А что он делал бы там, в своей стеклянной клетке, – агитатор, горлан-главарь, чудом перенесенный на восемьдесят лет вперед? Пытался бы агитировать товарищей-потомков, взывать к совести, издеваться над скотством? Даже тут все реплики можно оставить прежними: “Смотрите! Сейчас оно будет так называемое вдохновляться!” – только вместо присыпкинской бутылки у трибуна двадцатых было бы ленинское собрание сочинений, карточка Троцкого, “Что делать?” Чернышевского, любимый роман Маяковского на протяжении всей жизни; и точно так же раздавались бы истерические всхлипы зрителей: “Ах, кой южас!”.

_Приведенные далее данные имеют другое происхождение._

(* ===== verification/ServerPhases.v ===== *)
(** * The phases of a server under its handlers

    No handler of the server begins a drain: the application does.  A handler leaves the
    phase as it is or closes everything; and unless the server has failed, a shutdown in
    progress will be reported to the application. *)

From S2P Require Import Prelude Text ConfigTypes Errors HealthState HealthCheck ServerState Server.

Local Open Scope Z_scope.

(** The world in which an event happens. *)
Definition event_world {I : SessionInterface} (event : ServerEvent) : ServerWorld :=
  match event with
  | sv_start_call w _ _ | sv_begin_drain w | sv_force_stop w | sv_stop w | sv_accepted w _ _ _
  | sv_retry_timer w _ | sv_drain_timer w _ | sv_session w _ _ | sv_ended w _ _ | sv_destroyed w _
  | sv_checks_event w _ => w
  end.

(** The events the executor runs, as opposed to the calls of the application. *)
Definition is_handler {I : SessionInterface} (event : ServerEvent) : bool :=
  match event with
  | sv_accepted _ _ _ _ | sv_retry_timer _ _ | sv_drain_timer _ _ | sv_session _ _ _ | sv_ended _ _ _
  | sv_destroyed _ _ | sv_checks_event _ _ => true
  | _ => false
  end.

Section Phases.
Context {I : SessionInterface}.
Implicit Types (s : Server) (w : ServerWorld).

(** A failure is reported by its own callback; any other shutdown by that of the drain. *)
Definition reports s : Prop :=
  claimed_ (sv_failure s) = true \/ (sv_phase s <> running -> cp_enabled (sv_completion s) = true).

Definition from (p : ServerDrainPhase) s : Prop :=
  sv_phase s = p \/ sv_phase s = force_stopping \/ sv_phase s = completed.

Section Kept.
Variable p : ServerDrainPhase.

Definition steered s : Prop := from p s /\ reports s.

Definition steers (f : Server -> Server) : Prop := forall s, steered s -> steered (f s).

(** What [steered] reads. *)
Lemma steered_ext s s' :
  sv_phase s' = sv_phase s -> sv_failure s' = sv_failure s ->
  cp_enabled (sv_completion s') = cp_enabled (sv_completion s) -> steered s -> steered s'.
Proof. unfold steered, from, reports. intros -> -> ->. done. Qed.

Lemma drive_accept_same w s :
  sv_drain (drive_accept w s).1 = sv_drain s /\ sv_failure (drive_accept w s).1 = sv_failure s /\
  sv_completion (drive_accept w s).1 = sv_completion s /\
  sv_sessions (drive_accept w s).1 = sv_sessions s /\ sv_departed (drive_accept w s).1 = sv_departed s.
Proof.
  unfold drive_accept. destruct (negb _); [done|]. destruct (next_action _) as [[] accept]; try done; cbn;
    by destruct (sw_accept w).
Qed.

Lemma server_start_same w listen posting s :
  let s' := (server_start w listen posting s).1 in
  sv_drain s' = sv_drain s /\ sv_failure s' = sv_failure s /\ sv_completion s' = sv_completion s /\
  sv_sessions s' = sv_sessions s /\ sv_departed s' = sv_departed s.
Proof.
  unfold server_start. destruct (ls_started _); [done|]. destruct listen; [|done..]. destruct (sw_log w); [|done].
  match goal with |- context [drive_accept w ?t] => destruct (drive_accept_same w t) as (E1 & E2 & E3 & E4 & E5) end.
  destruct (drive_accept w _) as [s2 [u|e]]; [|done]. by destruct (checks_start posting (sv_checks s2)).
Qed.

Lemma steered_drive w s : steered s -> steered (drive_accept w s).1.
Proof.
  destruct (drive_accept_same w s) as (E1 & E2 & E3 & _). apply steered_ext; [|done|by rewrite E3].
  unfold sv_phase. by rewrite E1.
Qed.

Lemma finish_drain_steers fail w : steers fail -> steers (finish_drain fail w).
Proof.
  intros Hf s H. unfold finish_drain. destruct (_ || _); [done|]. destruct (sw_callback w); [exact H|].
  by apply Hf.
Qed.

Lemma finished_phase d :
  phase_ (drain_session_finished d).2 = phase_ d \/
  (phase_ (drain_session_finished d).2 = completed /\ phase_ d <> running).
Proof.
  unfold drain_session_finished. destruct (_ =? 0); [by left|]. destruct ((_ =? 0) && _) eqn:E; [|by left].
  right. split; [done|]. apply andb_true_iff in E as [_ E]. unfold phase_is in E.
  apply orb_true_iff in E as [E|E]; apply bool_decide_eq_true in E; congruence.
Qed.

Lemma removed_steered id session s : steered s -> steered (removed id session s).
Proof.
  unfold steered, from, reports, sv_phase, removed. cbn.
  destruct (finished_phase (sv_drain s)) as [->|[-> Hr]]; [done|]. intuition.
Qed.

Lemma depart_steers fail w id session : steers fail -> steers (depart fail w id session).
Proof.
  intros Hf s H. rewrite depart_eq. apply (removed_steered id session) in H. destruct (drain_session_finished _).1.
  - destruct (cp_enabled _); [by apply finish_drain_steers|done].
  - apply (steered_drive w) in H. destruct (drive_accept w _).2; [done|by apply Hf].
Qed.

Lemma outcome_steers fail w id outcome : steers fail -> steers (session_outcome fail w id outcome).
Proof.
  intros Hf s H. destruct outcome as [[shared session] closed]. unfold session_outcome.
  destruct closed; [|exact H]. unfold remove_session. destruct (_ !! id); [|exact H]. by apply depart_steers.
Qed.

Lemma stop_all_steers fail w : steers fail -> steers (stop_all_sessions fail w).
Proof.
  intros Hf s H. unfold stop_all_sessions. generalize (base.size (sv_sessions s)) as fuel.
  intros fuel. enough (forall s', stop_sessions fuel fail w s = Some s' -> steered s').
  { destruct (stop_sessions _ _ _ _); eauto. }
  revert s H. induction fuel as [|fuel IH]; intros s H s'; cbn [stop_sessions];
    destruct (map_to_list _) as [|[id session] rest]; try by intros [= <-].
  apply IH. by apply outcome_steers.
Qed.

Lemma stop_accepting_steers : steers stop_accepting.
Proof. intros s H. exact H. Qed.

Lemma force_stop_phase d :
  phase_ (begin_force_stop d).2 = phase_ d \/ phase_ (begin_force_stop d).2 = force_stopping \/
  phase_ (begin_force_stop d).2 = completed.
Proof. unfold begin_force_stop, transition_to. destruct (_ || _); [by left|]. destruct (_ =? 0); auto. Qed.

(** Once claimed, the failure is reported whatever the phase. *)
Lemma server_stop_steers fail w s :
  steers fail -> claimed_ (sv_failure s) = true -> from p s -> steered (server_stop fail w s).
Proof.
  intros Hf Hc Hp. unfold server_stop. cbn [sv_drain set_completion].
  assert (H : steered (set_drain (begin_force_stop (sv_drain s)).2
                         (set_completion (set_enabled false (sv_completion s)) s))).
  { split; [|by left]. unfold from, sv_phase in *. cbn. destruct (force_stop_phase (sv_drain s)) as [->|]; tauto. }
  destruct (begin_force_stop (sv_drain s)) as [[] d]; [split; [done|by left]|..];
    by apply stop_all_steers, stop_accepting_steers.
Qed.

Lemma fail_runtime_steers w : steers (fail_runtime w).
Proof.
  intros s H. unfold fail_runtime, claim. destruct (claimed_ (sv_failure s)) eqn:E; cbn [negb]; [exact H|].
  assert (Hs : steered (server_stop (fun s => s) w (set_failure (mkFailure true) s))).
  { apply server_stop_steers; [by intros ?|done|apply H]. }
  exact Hs.
Qed.

Lemma force_stop_steers w s : steered s -> sv_phase s <> running -> steered (force_stop w s).
Proof.
  intros [Hp Hr] Hn. unfold force_stop.
  assert (H : steered (set_completion (set_forced (sv_completion s)) (set_drain (begin_force_stop (sv_drain s)).2 s))).
  { unfold steered, from, reports, sv_phase in *. cbn.
    split; [destruct (force_stop_phase (sv_drain s)) as [->|]; tauto|].
    destruct Hr as [|Hr]; [by left|right; intros _; by apply Hr]. }
  destruct (begin_force_stop (sv_drain s)) as [[] d]; [done|..]; cbn [snd] in H.
  - by apply stop_all_steers; [apply fail_runtime_steers|].
  - apply finish_drain_steers; [apply fail_runtime_steers|].
    by apply stop_all_steers; [apply fail_runtime_steers|].
Qed.

Lemma drain_sessions_steers w snapshot : steers (drain_sessions w snapshot).
Proof.
  induction snapshot as [|id rest IH]; intros s H; [done|]. cbn. apply IH.
  destruct (sv_sessions s !! id); [|done]. by apply outcome_steers; [apply fail_runtime_steers|].
Qed.

Lemma handled_steers w outcome : steered outcome.1 -> steered (handled w outcome).
Proof. intros H. unfold handled. destruct outcome.2; [done|by apply fail_runtime_steers]. Qed.

Lemma on_accept_steers w e made answers s : steered s -> steered (on_accept w e made answers s).1.
Proof.
  intros H. unfold on_accept. destruct (phase_is _ running) eqn:Ep; cbn [negb]; [|exact H].
  destruct (failed e); [destruct (sw_log w), (sw_timer w); exact H|].
  destruct made as [session|]; [|exact H]. set (s1 := opened _ _).
  assert (H1 : steered s1).
  { revert H. apply steered_ext; try done. unfold s1, opened, sv_phase, drain_session_started. cbn.
    by destruct (phase_is _ running). }
  destruct (session_start answers (view_of s1) (sv_shared s1) session) as [outcome r].
  set (s2 := session_outcome _ _ _ _ _).
  assert (H2 : steered s2) by (by apply outcome_steers; [apply fail_runtime_steers|]).
  destruct r; [by apply steered_drive|done].
Qed.

(** No handler leaves the phase but to close everything. *)
Lemma handler_steers event s s' :
  is_handler event = true -> server_step s event = Some s' -> steered s -> steered s'.
Proof.
  intros Hh Hs H. destruct event as [| | | |w e made answers|w e|w e|w id outcome|w id outcome|w id|w event]; try done; cbn in Hs.
  - injection Hs as <-. by apply handled_steers, on_accept_steers.
  - injection Hs as <-. unfold on_accept_retry_timer. destruct (classify_accept_retry_completion _ _); [|done|].
    + by apply handled_steers, steered_drive.
    + by apply fail_runtime_steers.
  - injection Hs as <-. unfold on_drain_timer, classify_drain_timer_completion.
    cbn [sv_drain set_completion]. destruct (phase_is _ draining) eqn:Ep; cbn [negb]; [|done].
    apply bool_decide_eq_true in Ep. destruct (negb (failed e)); [|by apply fail_runtime_steers].
    apply force_stop_steers; [done|]. unfold sv_phase. cbn. congruence.
  - injection Hs as <-. by apply outcome_steers; [apply fail_runtime_steers|].
  - destruct outcome as [[shared session] closed]. injection Hs as <-. exact H.
  - destruct (_ !! id); injection Hs as <-; exact H.
  - unfold on_checks in Hs. destruct (checks_step (sv_checks s) event) as [c|]; [|done]. cbn in Hs. injection Hs as <-.
    destruct (negb _); [by apply fail_runtime_steers|done].
Qed.

Lemma force_stop_drain_steers w : steers (force_stop_drain w).
Proof.
  intros s H. unfold force_stop_drain. destruct (phase_is _ draining) eqn:E; cbn [negb]; [|done].
  apply bool_decide_eq_true in E. apply force_stop_steers; [done|unfold sv_phase; congruence].
Qed.

End Kept.

(** Beginning a drain reports: the drain is in progress, or over. *)
Lemma begin_drain_steers w s :
  sv_phase s = running -> reports s -> steered draining (begin_drain w s).
Proof.
  intros Hp Hr. unfold begin_drain, begin_drain_impl, drain_begin_drain.
  unfold sv_phase in Hp. unfold phase_is at 1. rewrite bool_decide_eq_true_2 by done. cbn [negb].
  assert (Ht : (transition_to (sv_drain s) draining = (drain_completed, (mkDrain completed (active_sessions_ (sv_drain s))))) \/
               (transition_to (sv_drain s) draining = (started, (mkDrain draining (active_sessions_ (sv_drain s)))))).
  { unfold transition_to. destruct (_ =? 0); auto. }
  assert (H0 : forall q, q = draining \/ q = completed ->
            steered draining (stop_accepting (set_completion (set_enabled true (sv_completion s))
                                (set_drain (mkDrain q (active_sessions_ (sv_drain s))) s)))).
  { intros q Hq. split; [unfold from, sv_phase; cbn; tauto|by right]. }
  destruct Ht as [-> | ->]; cbn iota beta.
  - by apply finish_drain_steers; [apply fail_runtime_steers|]; apply H0; right.
  - match goal with |- context [drain_sessions w ?l ?s0] =>
      assert (H1 : steered draining (drain_sessions w l s0)) by (apply drain_sessions_steers, H0; by left);
      set (s1 := drain_sessions w l s0) in * end.
    destruct (negb _); [done|]. destruct (sw_timer w); [exact H1|by apply fail_runtime_steers].
Qed.

(** ** Stopping is silent *)

(** No callback of the drain will be called, and no accept started. *)
Definition mute s : Prop := sv_phase s <> running /\ cp_enabled (sv_completion s) = false.

Lemma mute_outcome fail w id outcome s :
  mute s -> mute (session_outcome fail w id outcome s) /\
  sv_completion (session_outcome fail w id outcome s) = sv_completion s.
Proof.
  destruct outcome as [[shared session] closed]. intros [Hp He]. unfold session_outcome.
  set (s1 := set_sessions _ _). assert (H1 : mute s1) by (by split).
  change (sv_completion s) with (sv_completion s1). clearbody s1. clear Hp He s. destruct closed; [|done].
  unfold remove_session. destruct (sv_sessions s1 !! id) as [was|]; [|done].
  destruct H1 as [Hp He]. rewrite depart_eq, He.
  assert (Hq : sv_phase (removed id was s1) <> running).
  { unfold sv_phase, removed in *. cbn. destruct (finished_phase (sv_drain s1)) as [->|[-> _]]; done. }
  destruct (drain_session_finished _).1; [done|]. unfold drive_accept, phase_is.
  by rewrite bool_decide_eq_false_2.
Qed.

Lemma mute_stop_all fail w s : mute s -> sv_completion (stop_all_sessions fail w s) = sv_completion s.
Proof.
  unfold stop_all_sessions. generalize (base.size (sv_sessions s)) as fuel. intros fuel H.
  enough (forall s', stop_sessions fuel fail w s = Some s' -> sv_completion s' = sv_completion s).
  { destruct (stop_sessions _ _ _ _); eauto. }
  revert s H. induction fuel as [|fuel IH]; intros s H s'; cbn [stop_sessions];
    destruct (map_to_list _) as [|[id session] rest]; try by intros [= <-].
  intros Hs. set (outcome := session_stop _ _ _) in *. destruct (mute_outcome fail w id outcome s H) as [Hm Hc].
  rewrite <- Hc. by apply IH.
Qed.

(** [stop] calls neither callback. *)
Lemma stop_silent fail w s :
  sv_completion (server_stop fail w s) = set_enabled false (sv_completion s).
Proof.
  unfold server_stop. cbn [sv_drain set_completion]. unfold begin_force_stop, transition_to.
  destruct (_ || _); [done|]. by destruct (_ =? 0); rewrite mute_stop_all.
Qed.

(** Without a session the destructor meets nothing that can throw. *)
Lemma destroy_unserved w w' s : sv_sessions s = ∅ -> destroy_server w s = destroy_server w' s.
Proof.
  intros E. unfold destroy_server, server_stop. cbn [sv_drain set_completion].
  assert (Hstop : forall fail w0 t, sv_sessions t = ∅ -> stop_all_sessions fail w0 t = t).
  { intros fail w0 t Et. unfold stop_all_sessions. by rewrite Et, map_size_empty; cbn; rewrite Et, map_to_list_empty. }
  destruct (begin_force_stop (sv_drain s)) as [[] d]; by rewrite ?Hstop.
Qed.

End Phases.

Я не желал бы возвращения двадцатых или девяностых, но возвращения этой пьесы в новой редакции – пожалуй, желал бы. У меня нет особенных иллюзий насчет человеческой природы. Я даже готов, пожалуй, согласиться, что обывателиус вульгарис в самом деле составляет большинство человечества и что в смысле сосуществования (какое сосущее, кровососущее, паразитарное слово!) он в самом деле удобнее горлана-главаря. Лучше жить по соседству с безыдейным Присыпкиным, чем с идейным слесарем: конечно, Присыпкин ничего не производит, на каждом шагу подличает и мало думает, но зато никому и не угрожает. Пусть клоп – но ведь все-таки не тарантул, не муха цеце. Кусает – но не до смерти. Пусть себе.

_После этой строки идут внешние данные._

(* ===== verification/Application.v ===== *)
(** * The application (src/application.cpp, [Application::Impl])

    The application owns the executor, the server and the wait for a signal.  [run] starts
    the server, arms the wait and runs the executor until it is stopped or has nothing
    left to run.  The first signal begins a drain, the second forces its end; the server
    calls back when the drain is complete and when it has failed.  A start that throws ends
    [run] at once, with the server as the start left it; the destructor stops it.

    The server reports through its two callback counters: a callback runs when the
    operation that called it returns.  Both are [noexcept], both only change the
    application's own members and set flags of the executor, and the operation of the
    server reads none of them, so that nothing can tell the difference. *)

From S2P Require Import Prelude Text ConfigTypes Errors HealthState HealthCheck ServerState Server.
From S2P Require Import ServerPhases ServerLedger.

Local Open Scope Z_scope.

Definition EXIT_SUCCESS : Z := 0.
Definition EXIT_FAILURE : Z := 1.

(** What the operating system and the logger answer; the callbacks do not throw. *)
Record AppWorld := mkAppWorld {
  aw_accept : result unit;
  aw_timer : result unit;
  aw_log : result unit;
  aw_wait : result unit;          (* [signals_.async_wait] *)
  aw_cancel : result unit }.      (* [signals_.cancel] *)

Definition server_world (w : AppWorld) : ServerWorld := mkServerWorld (aw_accept w) (aw_timer w) (aw_log w) (Ok tt).

(** Where [run] is, and the application after it. *)
Inductive RunState :=
  | run_idle
  | run_serving                   (* in [io_context_.run()] *)
  | run_returned (r : result Z)
  | run_destroyed (r : result Z). (* [~Impl] has destroyed the server *)

Section Application.
Context {I : SessionInterface}.
(** Whether an exception is a [boost::system::system_error]. *)
Variable system_error : exn -> bool.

Но пусть он, по крайней мере, не думает, что он – человек. Пусть он четко понимает свое место в мире, всегда держит в уме, что отказался от образа и подобия Божьего, и не претендует на гордое звание хомо сапиенс. Даже безмерно расплодившись, даже победив в мировом масштабе и запретив любые попытки эволюции под предлогом их кровавости, даже сумев привлечь на свою сторону впряженных в одну телегу науку и религию, он остался тем, чем и был.

“Клоп. Клопик. Клопуля”.

А человек сидит в стеклянной клетке ему на посмешище, и охрана не подпускает к нему, чтобы дети не заразились микробами человечности.

2

А уже 30 января 1930 года в ленинградском Народном доме в постановке Владимира Люце оглушительно провалилась лучшая пьеса Маяковского “Баня”, на которой кончилась и с которой через четверть века вновь началась советская сатирическая драматургия.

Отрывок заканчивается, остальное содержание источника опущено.